**The records:**

+===+

(* ===== verification/MrApps.v ===== *)
(** * The MapReduce applications (mrapps/)

    Word count, the indexer, and the test applications crash, nocrash, mtiming
    and rtiming, over Go's strings.FieldsFunc and strings.Join.
    [is_letter] is unicode.IsLetter; what the random number generator, the
    clock, the process table and the directory answer are arguments. *)
From Stdlib Require Import Ascii NArith.
From stdpp Require Import base gmap sets numbers strings pretty sorting list.
From S2P Require Import Prelude Strconv Model MapReduce.
Local Open Scope go_scope.

Section fields.
Context (is_letter : Z → bool).

(** [strings.FieldsFunc(s, func(r) { return !unicode.IsLetter(r) })].  [skip]
    bytes still belong to the last rune; [word] is the field that was
    started, its bytes reversed. *)
Definition rev_string (l : list ascii) : string := Stdlib.Strings.String.string_of_list_ascii (reverse l).

Fixpoint fields_loop (skip : nat) (s : string) (word : list ascii) : list string :=
  match s with
  | EmptyString => if bool_decide (word = []) then [] else [rev_string word]
  | String c s' =>
      match skip with
      | S skip' => fields_loop skip' s' (if bool_decide (word = []) then [] else c :: word)
      | O =>
          let '(r, w) := decode_rune c s' in
          if is_letter r then fields_loop (w - 1) s' (c :: word)
          else (if bool_decide (word = []) then [] else [rev_string word]) ++ fields_loop (w - 1) s' []
      end
  end.

Definition FieldsFunc_letters (s : string) : list string := fields_loop 0 s [].

(** [strings.Join]. *)
Fixpoint Join (elems : list string) (sep : string) : string :=
  match elems with
  | [] => ""
  | [s] => s
  | s :: elems' => s +:+ sep +:+ Join elems' sep
  end.

(** ** wc *)
Definition wc_Map (filename contents : string) : outcome (list KeyValue) :=
  let words := FieldsFunc_letters contents in
  Ret ((λ w, MkKeyValue w "1") <$> words).

Definition wc_Reduce (key : string) (vs : list string) : outcome string :=
  Ret (Itoa (zlen vs)).

(** ** indexer

    [range]: the order in which Go visits the keys of a map. *)
Definition indexer_Map (range : gset string → list string) (document value : string) : outcome (list KeyValue) :=
  let words := FieldsFunc_letters value in
  let m : gset string := list_to_set words in
  Ret ((λ w, MkKeyValue w document) <$> range m).

Definition indexer_Reduce `{GoSort} (key : string) (vs : list string) : outcome string :=
  let vs := sort_Sort str_lt vs in
  Ret (Itoa (zlen vs) +:+ " " +:+ Join vs ",").
End fields.

(** ** crash and nocrash

    [rr]: the random number below 1000; the delay is not observable. *)
Definition crash_maybeCrash (rr : Z) : outcome unit :=
  if bool_decide (rr < 330)%Z then Panic else Ret tt.

Definition nocrash_maybeCrash (rr : Z) : outcome unit :=
  if false && bool_decide (rr < 500)%Z then Panic else Ret tt.

(** [len] of a string counts bytes. *)
Definition str_len (s : string) : Z := Z.of_nat (String.length s).

Definition crash_Map (rr : Z) (filename contents : string) : outcome (list KeyValue) :=
  crash_maybeCrash rr ;;;
  Ret ([] ++ [MkKeyValue "a" filename] ++ [MkKeyValue "b" (Itoa (str_len filename))] ++
       [MkKeyValue "c" (Itoa (str_len contents))] ++ [MkKeyValue "d" "xyzzy"]).

Definition crash_Reduce `{GoSort} (rr : Z) (key : string) (vs : list string) : outcome string :=
  crash_maybeCrash rr ;;;
  let vv := sort_Sort str_lt vs in
  Ret (Join vv " ").

Definition nocrash_Map (rr : Z) (filename contents : string) : outcome (list KeyValue) :=
  nocrash_maybeCrash rr ;;;
  Ret ([] ++ [MkKeyValue "a" filename] ++ [MkKeyValue "b" (Itoa (str_len filename))] ++
       [MkKeyValue "c" (Itoa (str_len contents))] ++ [MkKeyValue "d" "xyzzy"]).

Definition nocrash_Reduce `{GoSort} (rr : Z) (key : string) (vs : list string) : outcome string :=
  nocrash_maybeCrash rr ;;;
  let vv := sort_Sort str_lt vs in
  Ret (Join vv " ").

(** ** mtiming and rtiming

    [names]: the directory, this process' own file included, or an error;
    [sscanf phase name]: the process number that [fmt.Sscanf] reads from a
    name with the phase's pattern; [alive]: whether [syscall.Kill(pid, 0)]
    succeeds; [write_ok], [remove_ok]: whether the file operations succeed. *)
Definition nparallel (sscanf : string → string → option Z) (alive : Z → bool) (phase : string)
    (write_ok : bool) (names : outcome (list string)) (remove_ok : bool) : outcome Z :=
  if negb write_ok then Panic
  else
    let! names := names in
    let ret := foldl (λ ret name,
      match sscanf phase name with
      | Some xpid => if alive xpid then (ret + 1)%Z else ret
      | None => ret
      end) 0%Z names in
    if negb remove_ok then Panic else Ret ret.

(** [ts]: the clock, printed; [np]: the answer of [nparallel]. *)
Definition mtiming_Map (pid : Z) (ts : string) (np : string → outcome Z) (filename contents : string)
    : outcome (list KeyValue) :=
  let! n := np "map" in
  Ret ([] ++ [MkKeyValue ("times-" +:+ Itoa pid) ts] ++ [MkKeyValue ("parallel-" +:+ Itoa pid) (Itoa n)]).

Definition mtiming_Reduce `{GoSort} (key : string) (vs : list string) : outcome string :=
  let vv := sort_Sort str_lt vs in
  Ret (Join vv " ").

Definition rtiming_Map (filename contents : string) : outcome (list KeyValue) :=
  Ret ((λ k, MkKeyValue k "1") <$> ["a"; "b"; "c"; "d"; "e"; "f"; "g"; "h"; "i"; "j"]).

Definition rtiming_Reduce (np : string → outcome Z) (key : string) (vs : list string) : outcome string :=
  let! n := np "reduce" in Ret (Itoa n).

(** rtiming has the same text. *)
Definition rtiming_nparallel : (string → string → option Z) → (Z → bool) → string → bool → outcome (list string) →
    bool → outcome Z := nparallel.
(* ===== verification/MrAppsProof.v ===== *)
(** * The applications, run by mrsequential

    Word count counts words; the indexer lists, for each word, its documents;
    and a run of crash that does not crash is a run of nocrash. *)
From Stdlib Require Import Ascii NArith.
From stdpp Require Import base gmap sets numbers strings pretty sorting list.
From S2P Require Import Prelude Strconv Model MapReduce MapReduceProof MrApps.
Local Open Scope go_scope.

(** ** Sorting strings *)
Lemma sort_str_sorted `{GoSort} (vs : list string) : StronglySorted String.le (sort_Sort str_lt vs).
Proof.
  eapply StronglySorted_impl_in; [apply sort_Sort_sorted|].
  - intros x y z. rewrite !str_lt_false. intros. by etransitivity.
  - intros x y. rewrite !str_lt_false. destruct (total String.le x y); auto.
  - intros x y _ _. by rewrite str_lt_false.
Qed.

Lemma sort_str_perm `{GoSort} (vs vs' : list string) :
  vs ≡ₚ vs' → sort_Sort str_lt vs = sort_Sort str_lt vs'.
Proof.
  intros Hp. apply (StronglySorted_unique String.le); [apply sort_str_sorted..|].
  by rewrite !sort_Sort_perm.
Qed.

Lemma sort_str_length `{GoSort} (vs : list string) : length (sort_Sort str_lt vs) = length vs.
Proof. apply Permutation_length, sort_Sort_perm. Qed.

Lemma foldl_lines (f : string → list string → string) (g : string → string) (h : string → list string)
    (ws : list string) (out : string) :
  (∀ w, f w (h w) = g w) →
  foldl (λ out p, out +:+ line (fst p) (f (fst p) (snd p))) out ((λ k, (k, h k)) <$> ws) =
  foldl (λ out w, out +:+ line w (g w)) out ws.
Proof.
  intros Hfg. revert out. induction ws as [|w ws IH]; intros out; [done|]. csimpl.
  rewrite Hfg. apply IH.
Qed.

(** ** Reducers that do not look at the order of the values *)
Lemma wc_Reduce_perm k vs vs' : vs ≡ₚ vs' → wc_Reduce k vs = wc_Reduce k vs'.
Proof. intros Hp. unfold wc_Reduce. by rewrite Hp. Qed.

Lemma indexer_Reduce_perm `{GoSort} k vs vs' : vs ≡ₚ vs' → indexer_Reduce k vs = indexer_Reduce k vs'.
Proof. intros Hp. unfold indexer_Reduce. by rewrite (sort_str_perm vs vs' Hp). Qed.

Lemma crash_Reduce_perm `{GoSort} rr k vs vs' : vs ≡ₚ vs' → crash_Reduce rr k vs = crash_Reduce rr k vs'.
Proof. intros Hp. unfold crash_Reduce. by rewrite (sort_str_perm vs vs' Hp). Qed.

+===+

**Instructions for the task:** Lines holding "GoSort": copy each one from the records above.

**Exercise response:**
Definition indexer_Reduce `{GoSort} (key : string) (vs : list string) : outcome string :=
Definition crash_Reduce `{GoSort} (rr : Z) (key : string) (vs : list string) : outcome string :=
Definition nocrash_Reduce `{GoSort} (rr : Z) (key : string) (vs : list string) : outcome string :=
Definition mtiming_Reduce `{GoSort} (key : string) (vs : list string) : outcome string :=
Lemma sort_str_sorted `{GoSort} (vs : list string) : StronglySorted String.le (sort_Sort str_lt vs).
Lemma sort_str_perm `{GoSort} (vs vs' : list string) :
Lemma sort_str_length `{GoSort} (vs : list string) : length (sort_Sort str_lt vs) = length vs.
Lemma indexer_Reduce_perm `{GoSort} k vs vs' : vs ≡ₚ vs' → indexer_Reduce k vs = indexer_Reduce k vs'.
Lemma crash_Reduce_perm `{GoSort} rr k vs vs' : vs ≡ₚ vs' → crash_Reduce rr k vs = crash_Reduce rr k vs'.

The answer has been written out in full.